Desde un punto de vista psiquiátrico, el ego de Carles Puigdemont debió recibir una una nueva y peligrosa sobredosis al ser capaz, en su huida de la realidad, de convocar a cientos de medios de comunicación en Bruselas, despertando una expectación que muy pocos acontecimientos inspirarían. Pero en aquella sala, aparte de su ego, de cuatro desconocidos consellers, y de la nube de periodistas, no había ningún presidente, ningún ministro extranjero, ningún apoyo real a esa paródica república que el muy cursi y limitado Raúl Romeva, desacreditado hasta por los suyos, lleva meses intentando vender a costa de calumniar a España.

En sus ademanes, en su huidiza mirada, cabizbaja y recurrente al papel escrito, y, sobre todo, en sus alucinados argumentos, denotó en aquella rueda Puigdemont el claro desequilibrio de una psicopatía paranoide. Hace semanas que la manifiesta, aunque no sea consciente. Sus síntomas son tan claros como su ausencia de razón. Ve enemigos por todas partes. Considera que el gobierno español le persigue, agrede a los suyos, pisotea los derechos de su pueblo...

¿Qué opinará de los que le rechazan, repudian, piden su ingreso en prisión?
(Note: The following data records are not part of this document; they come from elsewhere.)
Lemma process_gestures_edge_triggered_witness :
  command_on_change "index" (<["index" := Some true]> ∅) after_two_cycles
  = (Ok tt, after_two_cycles, [StartThread "index/on" MAX_RETRIES])
  ∧ ∃ (stable : gmap string (option bool)) (s' : State) (ev : list Event),
      process_gestures (pose false true false false false) after_two_cycles
      = (Ok (Some stable), s', ev)
      ∧ stable !! "index"
        = Some (new_stable (pose false true false false false) after_two_cycles "index")
      ∧ prev_states after_two_cycles !! "index" = Some (recorded after_two_cycles "index")
      ∧ commands_for "index" ev
        = (if decide (new_stable (pose false true false false false) after_two_cycles
                        "index" ≠ recorded after_two_cycles "index"
                      ∧ new_stable (pose false true false false false) after_two_cycles
                          "index" ≠ None)
           then ["index"
                 +:+ (if truthy (new_stable (pose false true false false false)
                                   after_two_cycles "index")
                      then "/on" else "/off")]
           else [])
      ∧ prev_states s' !! "index"
        = Some (new_stable (pose false true false false false) after_two_cycles "index")
      ∧ ∀ h2,
          new_stable h2 s' "index"
          = new_stable (pose false true false false false) after_two_cycles "index" →
          ∃ (stable2 : gmap string (option bool)) (s2 : State) (ev2 : list Event),
            process_gestures h2 s' = (Ok (Some stable2), s2, ev2)
            ∧ stable2 !! "index"
              = Some (new_stable (pose false true false false false) after_two_cycles
                        "index")
            ∧ commands_for "index" ev2 = [].
Proof.
  split.
  - apply (proj1 process_gestures_edge_triggered "index" (<["index" := Some true]> ∅)
             after_two_cycles (Some true) None); reflexivity.
  - apply (proj2 process_gestures_edge_triggered (pose false true false false false)
             after_two_cycles "index").
    + reflexivity.
    + exact after_two_cycles_wf.
    + unfold FINGERS. set_solver.
Defined.

(** ** The control loop *)

Lemma full_and_unanimous_decide d :
  full_and_unanimous d ↔ full_and_unanimous_b d = true.
Proof.
  unfold full_and_unanimous, full_and_unanimous_b.
  by rewrite andb_true_iff, Nat.eqb_eq, unanimous_agree.
Qed.

(** A stable state that differs from the recorded one comes from a full
    and unanimous window. *)
Lemma new_stable_changed h s f :
  wf_state s → f ∈ FINGERS →
  new_stable h s f ≠ recorded s f → full_and_unanimous (new_window h s f).
Proof.
  intros Hwf Hf Hdiff. apply full_and_unanimous_decide.
  destruct (full_and_unanimous_b (new_window h s f)) eqn:Hb; [done|].
  destruct Hdiff.
  destruct (stable_of_spec (new_window h s f) (recorded s f)) as [_ Hnot].
  - unfold new_window. rewrite deque_append_maxlen. by apply wf_window.
  - apply Hnot. rewrite full_and_unanimous_decide. congruence.
Qed.

Lemma check_keeps_gesture_state s current_time probe r s' ev :
  check_esp32_connection current_time probe s = (r, s', ev) →
  (∃ b, r = Ok b)
  ∧ prev_states s' = prev_states s
  ∧ gesture_buffer s' = gesture_buffer s
  ∧ dispatched ev = [].
Proof.
  destruct (current_time - last_connection_check s <? CONNECTION_CHECK_INTERVAL)%float
    eqn:Hlt.
  - rewrite check_cached by done. intros [= <- <- <-]. eauto.
  - rewrite check_probed by done.
    destruct probe as [status_code text| | |e]; intros [= <- <- <-];
      (split_and!; [eauto|done|done|]);
      try destruct (status_code =? 200)%Z; try destruct (esp32_connected s); done.
Qed.

(** A step from well-formed globals does not raise, keeps them well formed,
    and dispatches a finger's command only with that finger's window full
    and unanimous. *)
Lemma step_spec i s :
  wf_state s →
  ∃ s' ev,
    step i s = (Ok tt, s', ev)
    ∧ wf_state s'
    ∧ ∀ f endpoint, f ∈ FINGERS → endpoint ∈ finger_commands f →
        endpoint ∈ dispatched ev → full_and_unanimous (window s' f).
Proof.
  intros Hwf. destruct i as [h|current_time probe]; unfold step.
  - destruct (esp32_connected s) eqn:Hconn.
    + pose proof (process_gestures_connected h s Hconn Hwf) as Hrun. cbn zeta in Hrun.
      rewrite (bind_run _ _ _ _ _ _ Hrun). cbn. rewrite (right_id_L [] (++)).
      eexists _, _. split; [done|].
      split; [by apply process_gestures_wf|].
      intros f endpoint Hf Hep Hin.
      assert (endpoint ∈ commands_for f
                (change_command "thumb" (new_stable h s "thumb") (recorded s "thumb")
                 ++ change_command "index" (new_stable h s "index") (recorded s "index")
                 ++ change_command "middle" (new_stable h s "middle") (recorded s "middle")
                 ++ change_command "ring" (new_stable h s "ring") (recorded s "ring")
                 ++ change_command "pinky" (new_stable h s "pinky") (recorded s "pinky")
                 ++ all_off_events (negb (any_values (stable_states_of h s)))
                      (prev_states s))) as Hcmd
        by by apply list_elem_of_filter.
      rewrite (process_gestures_commands_for h s f _ _ _ Hconn Hwf Hf Hrun) in Hcmd.
      case_decide as Hcond; [|by apply elem_of_nil in Hcmd].
      unfold window, dict_get. cbn [gesture_buffer].
      rewrite windows_of_lookup by done.
      apply new_stable_changed; [done..|]. by destruct Hcond.
    + unfold process_gestures. mstep. rewrite Hconn. cbn [negb]. mstep.
      eexists _, _. split; [done|]. split; [done|].
      intros f endpoint _ _ Hin. by apply elem_of_nil in Hin.
  - destruct (check_esp32_connection current_time probe s) as [[r s'] ev] eqn:Hcheck.
    destruct (check_keeps_gesture_state _ _ _ _ _ _ Hcheck)
      as ([b ->] & Hprev & Hbuf & Hdisp).
    rewrite (bind_run _ _ _ _ _ _ Hcheck). cbn. rewrite (right_id_L [] (++)).
    eexists _, _. split; [done|]. split.
    + intros f Hf. rewrite Hprev, Hbuf. by apply Hwf.
    + intros f endpoint _ _ Hin. rewrite Hdisp in Hin. by apply elem_of_nil in Hin.
Qed.

Lemma initial_state_wf : wf_state initial_state.
Proof.
  intros f Hf. unfold FINGERS in Hf.
  repeat (apply elem_of_cons in Hf as [->|Hf]);
    [split; [eexists; split; reflexivity|eexists; reflexivity]..|].
  by apply elem_of_nil in Hf.
Qed.

(** No step of a run from well-formed globals raises, and each keeps the
    invariant of [step_spec]. *)
Lemma run_spec inputs s :
  wf_state s →
  length (run s inputs) = length inputs
  ∧ ∀ p, p ∈ run s inputs →
      wf_state p.1
      ∧ ∀ f endpoint, f ∈ FINGERS → endpoint ∈ finger_commands f →
          endpoint ∈ dispatched p.2 → full_and_unanimous (window p.1 f).
Proof.
  revert s. induction inputs as [|i inputs IH]; intros s Hwf; cbn [run].
  - split; [done|]. intros p Hp. by apply elem_of_nil in Hp.
  - destruct (step_spec i s Hwf) as (s' & ev & -> & Hwf' & Hcmd).
    destruct (IH s' Hwf') as [Hlen Hrest]. split; [cbn; by rewrite Hlen|].
    intros p [->|Hp]%elem_of_cons; [done|by apply Hrest].
Qed.

(** [process_gestures] sees the hand through the classifier only. *)
Lemma process_gestures_ext h1 h2 s :
  detect_finger_states h1 = detect_finger_states h2 →
  process_gestures h1 s = process_gestures h2 s.
Proof. intros Hraw. unfold process_gestures. by rewrite Hraw. Qed.

Lemma run_frames_ext hs1 hs2 s :
  Forall2 (λ h1 h2, detect_finger_states h1 = detect_finger_states h2) hs1 hs2 →
  run s (Frame <$> hs1) = run s (Frame <$> hs2).
Proof.
  intros Hraw. revert s. induction Hraw as [|h1 h2 hs1 hs2 Hh _ IH]; intros s; [done|].
  cbn [fmap list_fmap run step].
  assert (∀ h, (process_gestures h ≫= λ _, mret tt) s
               = match process_gestures h s with
                 | (Ok _, s', ev) => (Ok tt, s', ev ++ [])
                 | (Raised e, s', ev) => (Raised e, s', ev)
                 end) as Hstep
    by (intros h; unfold mbind, M_bind; by destruct (process_gestures h s) as [[[]]]).
  rewrite !Hstep, (process_gestures_ext h1 h2 s Hh).
  destruct (process_gestures h2 s) as [[[r|e] s'] ev]; [|done].
  by rewrite IH.
Qed.

(** C3, as stated, fails: with the classifier reading index up and the
    rest down in three cycles of a connected controller, six commands are
    dispatched, and [all_down] is true in the first two cycles. *)
Lemma index_scenario_dispatches_six_commands :
  let h := pose false true false false false in
  detect_finger_states h = index_only
  ∧ ¬ index_scenario_as_stated h h h
  ∧ commands_per_step (run connected_state [Frame h; Frame h; Frame h])
    = [ ["all/off"]; [];
        ["thumb/off"; "index/on"; "middle/off"; "ring/off"; "pinky/off"] ]
  ∧ all_down_per_step (run connected_state [Frame h; Frame h; Frame h])
    = [Some true; Some true; Some false].
Proof.
  split_and!; [reflexivity| |by vm_compute..].
  intros [Hcmds _]. vm_compute in Hcmds. discriminate.
Qed.

(** C3, amended: from the initial globals with the connection flag true,
    three consecutive observations classified as index up and every other
    finger down dispatch exactly six commands: "all/off" in the first cycle
    (every stable state is still unknown, so [all_down] is true), none in
    the second, and "thumb/off", "index/on", "middle/off", "ring/off",
    "pinky/off" in the third, when all five windows are full and unanimous;
    [all_down] is true in the first two cycles and false in the third. *)
Theorem index_scenario_commands (h1 h2 h3 : NormalizedLandmarkList) :
  detect_finger_states h1 = index_only →
  detect_finger_states h2 = index_only →
  detect_finger_states h3 = index_only →
  commands_per_step (run connected_state [Frame h1; Frame h2; Frame h3])
  = [ ["all/off"]; [];
      ["thumb/off"; "index/on"; "middle/off"; "ring/off"; "pinky/off"] ]
  ∧ all_down_per_step (run connected_state [Frame h1; Frame h2; Frame h3])
    = [Some true; Some true; Some false].
Proof.
  intros H1 H2 H3.
  pose (h := pose false true false false false).
  assert (run connected_state [Frame h1; Frame h2; Frame h3]
          = run connected_state [Frame h; Frame h; Frame h]) as ->.
  { apply (run_frames_ext [h1; h2; h3] [h; h; h]).
    repeat constructor; by rewrite ?H1, ?H2, ?H3. }
  split; by vm_compute.
Qed.

Lemma index_scenario_commands_witness :
  commands_per_step
    (run connected_state [Frame (pose false true false false false);
                          Frame (pose false true false false false);
                          Frame (pose false true false false false)])
  = [ ["all/off"]; [];
      ["thumb/off"; "index/on"; "middle/off"; "ring/off"; "pinky/off"] ].
Proof.
  refine (proj1 (index_scenario_commands (pose false true false false false)
                   (pose false true false false false)
                   (pose false true false false false) _ _ _)); reflexivity.
Defined.

Lemma not_had_unanimous_window finger r :
  forallb (λ p, negb (full_and_unanimous_b (window p.1 finger))) r = true →
  ¬ had_unanimous_window finger r.
Proof.
  rewrite forallb_forall. intros Hall (p & Hp%list_elem_of_In & Hfu).
  apply Hall, negb_true_iff in Hp. apply full_and_unanimous_decide in Hfu. congruence.
Qed.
Simplemente lo que ha pensando siempre su ismo, la secta supremacista, el argumentario colectivo que condena a los malos catalanes, aquellos que respetan la Constitución, que votan a los partidos legalistas, en lugar de a la partida de fanáticos encabezada por Puigdemont, el expresident loco, y por el más cuerdo, menos pirado, pero más maquiavélico (malo, sin más) de toda esta banda entrevista ya, a la luz de la justicia, como de presuntos delincuentes: Oriol Junqueras, rata de ideológicas sacristías, hipócrita sistemático hasta mentir siempre, jugador de dos o tres barajas, mediocre y traidor.

El resto del país, conmocionado aún por haber estado a punto de ser víctima inocente de una conspiración mafiosa, vería con buenos ojos la inhabilitación de la mayor parte de estos sinvergüenzas que, de repente y sin empacho, se han convertido al constitucionalismo para presentarse en diciembre a renovar sus actas de diputados y seguir mamando de la borrega pública. Los partidos catalanistas harían bien en renovar sus filas, nutriéndose, en lugar de a base de corruptos y enfermos mentales, con catalanes normales que conozcan y respeten las leyes.